According to fuel price reporting agency Argus Media, the price of 0.5 per cent VLSFO in Singapore is now 37 per cent below what it cost on January 1, reaching $393.25 per tonne on March 2. That compares with 3.5 per cent fuel oil at $314 per tonne, down 6 per cent over the same period. The slow decline in the price of HSFO can increase the payback time for fitting scrubbers. Still some shipowners are opting for scrubbers as a strategy to hedge bunker fuel risks, even though installations at some Chinese shipyards are getting delayed due to the Corona Virus outbreak.
The pandemic has further slowed down the trade and has brought down freight rates so much so giving another reason for shipping lines to opt for scrubbers. The losses in terms of revenue when a ship is sitting in a dockyard for retrofitting scrubber have decreased a lot this year as compared to last year. Last year a shipping line would have lost $20,000/day if a ship was launched for 40 days to fit a scrubber, the same loss has now come down to around $2,000/day with the fall in freight rates. Further, over the months the installation costs for scrubbers have also said to come down.

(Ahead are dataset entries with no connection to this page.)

(** * Digital-twins avatar pipeline: profile rings, mesh assembly,
      morph-target synthesis and the GLB asset serializer.

    The development embeds the procedural avatar builders
    [create_ultra_detailed_avatar.py] and [create_fixed_avatar.py]
    (and the variant writer of [generate_hq_avatar.py]).

    Numeric model.  The Python code computes on IEEE floats (NumPy
    float32 arrays, float64 scalars).  Here every scalar is an ideal real
    number of [R]; index arithmetic, array lengths and byte offsets are
    natural numbers and stay executable.  Python exceptions are explicit
    through the [result] type. *)

From Stdlib Require Import String Ascii Strings.Byte NArith.
From Stdlib Require Import Reals Lra Lia Arith PeanoNat Bool List.
Import ListNotations.

Open Scope R_scope.

(* ================================================================== *)
(** ** Python exceptions as an error monad *)

Inductive PyError : Type :=
| IndexError
| ZeroDivisionError
| ValueError
| KeyError.

Inductive result (A : Type) : Type :=
| Ok (a : A)
| Raise (e : PyError).

Arguments Ok {A} a.
Arguments Raise {A} e.

Definition bind {A B : Type} (m : result A) (k : A -> result B) : result B :=
  match m with
  | Ok a => k a
  | Raise e => Raise e
  end.

Notation "x <- m ;; k" := (bind m (fun x => k))
  (at level 61, m at next level, right associativity).
(** The slots after the settlements of [schedule]: the length is kept, a
    slot whose position was scheduled holds the promise of that position,
    any other slot is as before. *)
Lemma settle_fold promises schedule slots :
  length slots = length promises →
  let slots' := foldl (settleAt promises) slots schedule in
  length slots' = length promises
  ∧ ∀ j, slots' !! j
         = if decide (j ∈ schedule)
           then match promises !! j with
                | Some p => Some (Some p)
                | None => slots !! j
                end
           else slots !! j.
Proof.
  revert slots. induction schedule as [|i schedule IH]; intros slots Hlen; cbn.
  - split; [done|]. intros j. by rewrite decide_False by apply not_elem_of_nil.
  - destruct (IH (settleAt promises slots i)) as [Hl Hk].
    { by rewrite settleAt_length. }
    split; [done|]. intros j. rewrite Hk, settleAt_lookup by done.
    destruct (decide (i = j)) as [->|Hij].
    + rewrite (decide_True (P := j ∈ j :: schedule)) by left.
      case_decide; [|done]. destruct (promises !! j); done.
    + destruct (decide (j ∈ schedule)) as [Hin|Hin].
      * by rewrite (decide_True (P := j ∈ i :: schedule)) by (by right).
      * rewrite (decide_False (P := j ∈ i :: schedule)); [done|].
        rewrite elem_of_cons. intros [->|?]; done.
Qed.

Lemma settle_fold_init promises schedule j :
  foldl (settleAt promises) (replicate (length promises) None) schedule !! j
  = if decide (j ∈ schedule) then Some <$> promises !! j
    else if decide (j < length promises)%nat then Some None else None.
Proof.
  destruct (settle_fold promises schedule (replicate (length promises) None))
    as [_ ->]; [apply length_replicate|].
  destruct (decide (j < length promises)%nat) as [Hj|Hj].
  - rewrite lookup_replicate_2 by done.
    destruct (lookup_lt_is_Some_2 promises j Hj) as [p ->].
    by case_decide.
  - rewrite (lookup_ge_None_2 promises) by lia.
    rewrite (lookup_ge_None_2 (replicate _ _)) by (rewrite length_replicate; lia).
    by case_decide.
Qed.

(** The join is fulfilled exactly when every position was scheduled, and
    then with the settlements in the order of the promises, whatever the
    order of the schedule. *)
Lemma allSettled_complete promises schedule :
  (∀ j, (j < length promises)%nat → j ∈ schedule) →
  allSettled schedule promises = Some promises.
Proof.
  intros Hall. unfold allSettled.
  replace (foldl _ _ schedule) with (Some <$> promises).
  { by apply mapM_fmap_Some. }
  apply list_eq. intros j. rewrite settle_fold_init, list_lookup_fmap.
  destruct (decide (j < length promises)%nat) as [Hj|Hj].
  - by rewrite decide_True by auto.
  - rewrite (lookup_ge_None_2 promises) by lia. by case_decide.
Qed.

Lemma allSettled_Some promises schedule results :
  allSettled schedule promises = Some results → results = promises.
Proof.
  unfold allSettled. intros Hm%mapM_Some_1.
  apply list_eq. intros j.
  pose proof (settle_fold_init promises schedule j) as Hj.
  destruct (results !! j) as [r|] eqn:Hres.
  - destruct (Forall2_lookup_r _ _ _ j r Hm Hres) as (s & Hs & Hid).
    cbn in Hid. subst s. rewrite Hs in Hj.
    case_decide.
    + destruct (promises !! j); cbn in Hj; congruence.
    + case_decide; congruence.
  - destruct (promises !! j) as [p|] eqn:Hp; [|done].
    assert (j < length promises)%nat as Hlt by (by eapply lookup_lt_Some).
    destruct (foldl (settleAt promises) (replicate (length promises) None) schedule !! j)
      as [s|] eqn:Hs.
    + destruct (Forall2_lookup_l _ _ _ j s Hm Hs) as (r & Hr' & _). congruence.
    + case_decide; [done|]. by rewrite decide_True in Hj.
Qed.

Lemma allSettled_pending promises schedule j :
  (j < length promises)%nat → j ∉ schedule →
  allSettled schedule promises = None.
Proof.
  intros Hj Hn. unfold allSettled. apply mapM_None_2, Exists_exists.
  exists None. split; [|done]. apply list_elem_of_lookup. exists j.
  rewrite settle_fold_init. rewrite decide_False by done.
  by rewrite decide_True.
Qed.

Lemma schedule_covers (n : nat) schedule :
  schedule ≡ₚ seq 0 n → ∀ j, (j < n)%nat → j ∈ schedule.
Proof.
  intros Hp j Hj. rewrite Hp. apply elem_of_seq. lia.
Qed.
End AllSettledFacts.

(** ** The join of [resolveDns] *)

Section JoinFacts.
Context {W : Type} (dns : Resolver W).

(** Started one after the other, the per-type tasks all settle with a
    value of their own type, and the calls issued are one per requested
    type, in the order of the request. *)
Lemma startAll_resolveType domain types env :
  ∃ rs env',
    Async.startAll (map (λ t, resolveType dns domain t) types) env
    = (Fulfilled <$> rs, env')
    ∧ type <$> rs = types
    ∧ Forall (λ r, exclusive r ∧ error r ≠ Some "") rs
    ∧ issued env' = issued env ++ map (λ t, (methodOf t, domain)) types.
Proof.
  revert env. induction types as [|t types IH]; intros env; cbn.
  - exists [], env. by rewrite app_nil_r.
  - destruct (resolveType_settles dns domain t env) as (r & Hr & Ht & Hx & Hi).
    pose proof (resolveType_error_nonempty dns domain t env r Hr) as Hne.
    destruct (resolveType dns domain t env) as [p env1]. cbn in Hr, Hi. subst p.
    destruct (IH env1) as (rs & env' & -> & Hts & Hxs & His).
    exists (r :: rs), env'. cbn. repeat split.
    + by rewrite Ht, Hts.
    + by constructor.
    + by rewrite His, Hi, <- app_assoc.
Qed.

Lemma imap_settled_fulfilled types (rs : list DnsResult) :
  imap (settledToResult types) (Fulfilled <$> rs) = rs.
Proof.
  apply list_eq. intros i.
  rewrite list_lookup_imap, list_lookup_fmap. by destruct (rs !! i).
Qed.

(** The outcome of [resolveDns]: the calls and the final environment do
    not depend on the schedule; the join is fulfilled when every task
    completes, and whenever it is, with the values of the tasks in the
    order of the request.  These values never have both records and an
    error, and never an empty error string. *)
Lemma resolveDns_run domain types env :
  ∃ rs env',
    type <$> rs = types
    ∧ Forall (λ r, exclusive r ∧ error r ≠ Some "") rs
    ∧ issued env' = issued env ++ map (λ t, (methodOf t, domain)) types
    ∧ (types = [] → env' = env)
    ∧ ∀ schedule,
        (resolveDns dns schedule domain types env).2 = env'
        ∧ ((∀ j, (j < length types)%nat → j ∈ schedule) →
           (resolveDns dns schedule domain types env).1 = Some (Fulfilled rs))
        ∧ (∀ out, (resolveDns dns schedule domain types env).1 = Some out →
                  out = Fulfilled rs).
Proof.
  destruct (startAll_resolveType domain types env)
    as (rs & env' & Hs & Ht & Hx & Hi).
  exists rs, env'. split_and!; [done..| |].
  { intros ->. cbn in Hs. congruence. }
  intros sched. unfold resolveDns. rewrite Hs. cbn.
  assert (length (Fulfilled (E:=option ErrnoException) <$> rs) = length types) as Hlen.
  { by rewrite length_fmap, <- Ht, length_fmap. }
  split_and!; [done| |].
  - intros Hc. rewrite allSettled_complete by (by rewrite Hlen).
    cbn. by rewrite imap_settled_fulfilled.
  - intros out.
    destruct (allSettled sched (Fulfilled <$> rs)) as [results|] eqn:Ha; [|done].
    apply allSettled_Some in Ha. subst results. cbn.
    rewrite imap_settled_fulfilled. congruence.
Qed.
End JoinFacts.

(** ** Sorting by a numeric key *)

Section SortFacts.
Context {X : Type} (key : X → Z).
Local Abbreviation cmp := (λ a b : X, (key a - key b)%Z).

Lemma insert_perm x l : JS.insert cmp x l ≡ₚ x :: l.
Proof.
  induction l as [|y l IH]; cbn; [done|].
  destruct (cmp x y <=? 0)%Z; [done|]. by rewrite IH, Permutation_swap.
Qed.

Lemma sort_perm l : JS.sort cmp l ≡ₚ l.
Proof.
  induction l as [|x l IH]; cbn; [done|]. by rewrite insert_perm, IH.
Qed.

Lemma insert_sorted x l :
  StronglySorted (λ a b, (key a <= key b)%Z) l →
  StronglySorted (λ a b, (key a <= key b)%Z) (JS.insert cmp x l).
Proof.
  induction 1 as [|y l Hs IH Hy]; cbn.
  - by repeat constructor.
  - destruct (Z.leb_spec (key x - key y) 0) as [Hle|Hgt].
    + constructor; [by constructor|]. constructor; [lia|].
      eapply Forall_impl; [exact Hy|]. cbn. lia.
    + constructor; [done|].
      rewrite (insert_perm x l). constructor; [lia|done].
Qed.

Lemma sort_sorted l : StronglySorted (λ a b, (key a <= key b)%Z) (JS.sort cmp l).
Proof.
  induction l as [|x l IH]; cbn; [constructor|]. by apply insert_sorted.
Qed.

(** Stability: the answers of one key keep their relative order. *)
Lemma insert_stable k x l :
  filter (λ a, key a = k) (JS.insert cmp x l) = filter (λ a, key a = k) (x :: l).
Proof.
  induction l as [|y l IH]; cbn; [done|].
  destruct (Z.leb_spec (key x - key y) 0) as [Hle|Hgt]; [done|].
  rewrite filter_cons, IH, !filter_cons.
  repeat case_decide; try done; lia.
Qed.

Lemma sort_stable k l :
  filter (λ a, key a = k) (JS.sort cmp l) = filter (λ a, key a = k) l.
Proof.
  induction l as [|x l IH]; cbn; [done|].
  by rewrite insert_stable, !filter_cons, IH.
Qed.
End SortFacts.

(** ** Strings *)

#[local] Arguments String.append !_ _ / : simpl nomatch.

Lemma append_nil_r (s : string) : s +:+ "" = s.
Proof. induction s as [|c s IH]; simpl; [done|]. by rewrite IH. Qed.

Lemma append_assoc (s1 s2 s3 : string) : (s1 +:+ s2) +:+ s3 = s1 +:+ (s2 +:+ s3).
Proof. induction s1 as [|c s1 IH]; simpl; [done|]. by rewrite IH. Qed.

Lemma length_append (s1 s2 : string) :
  String.length (s1 +:+ s2) = (String.length s1 + String.length s2)%nat.
Proof. induction s1 as [|c s1 IH]; simpl; [done|]. by rewrite IH. Qed.

(** Joining with the empty separator puts the chunks one after the other,
    and adds no character. *)
Lemma join_empty_concatenated chunks : JS.join "" chunks = concatenated chunks.
Proof.
  unfold JS.join, concatenated.
  induction chunks as [|c chunks IH]; [done|].
  destruct chunks as [|c' chunks].
  - cbn [String.concat foldr]. symmetry. apply append_nil_r.
  - change (String.concat "" (c :: c' :: chunks))
      with (c +:+ "" +:+ String.concat "" (c' :: chunks)).
    rewrite IH. done.
Qed.

Lemma length_concatenated chunks :
  String.length (concatenated chunks) = sum_list (String.length <$> chunks).
Proof.
  induction chunks as [|c chunks IH]; [done|].
  cbn. rewrite length_append. unfold concatenated in IH. by rewrite IH.
Qed.

(** * The claims on the resolver *)

(** C1.  For every platform, domain and list of requested types, and for
    every order in which the per-type tasks complete, [resolveDns] returns
    a list with one entry per requested type, the entry at each position
    carrying the type requested at that position; the result is the same
    for every completion order.  One platform call is issued per requested
    type, so for the empty list the result is empty and no call is issued
    (the environment is unchanged). *)
Theorem resolveDns_positional {W} (dns : Resolver W) schedule domain types env :
  schedule ≡ₚ seq 0 (length types) →
  ∃ results,
    (resolveDns dns schedule domain types env).1 = Some (Fulfilled results)
    ∧ length results = length types
    ∧ (∀ i t, types !! i = Some t → type <$> results !! i = Some t)
    ∧ (∀ schedule', schedule' ≡ₚ seq 0 (length types) →
         resolveDns dns schedule' domain types env
         = resolveDns dns schedule domain types env)
    ∧ issued (resolveDns dns schedule domain types env).2
      = issued env ++ map (λ t, (methodOf t, domain)) types
    ∧ (types = [] →
         results = [] ∧ (resolveDns dns schedule domain types env).2 = env).
Proof.
  intros Hsched.
  destruct (resolveDns_run dns domain types env)
    as (rs & env' & Ht & _ & Hi & Hnil & Hrun).
  destruct (Hrun schedule) as (He & Hok & _).
  exists rs. split_and!.
  - apply Hok. by apply schedule_covers.
  - by rewrite <- Ht, length_fmap.
  - intros i t Hl. by rewrite <- list_lookup_fmap, Ht.
  - intros schedule' Hsched'. destruct (Hrun schedule') as (He' & Hok' & _).
    apply injective_projections.
    + rewrite Hok, Hok'; [done| |]; by apply schedule_covers.
    + congruence.
  - by rewrite He.
  - intros ->. split; [|rewrite He; by apply Hnil].
    by destruct rs.
Qed.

As far as tankers are concerned, some scrubber-fitted ships are still commanding a premium over non-scrubber ones, making a positive case for installing the technology. It is reported that for modern VLCCs, the premium is currently around $7,000/day. A scrubber-fitted and non-scrubber VLCC is currently being offered around $44,500/day and $38,000/day. The corresponding numbers for a one-year time charter are closer to $43,000/day and $36,000/day. Ships that retrofitted scrubbers before the compliance deadline will continue to reap greater benefits as the price of HSFO continues to fall.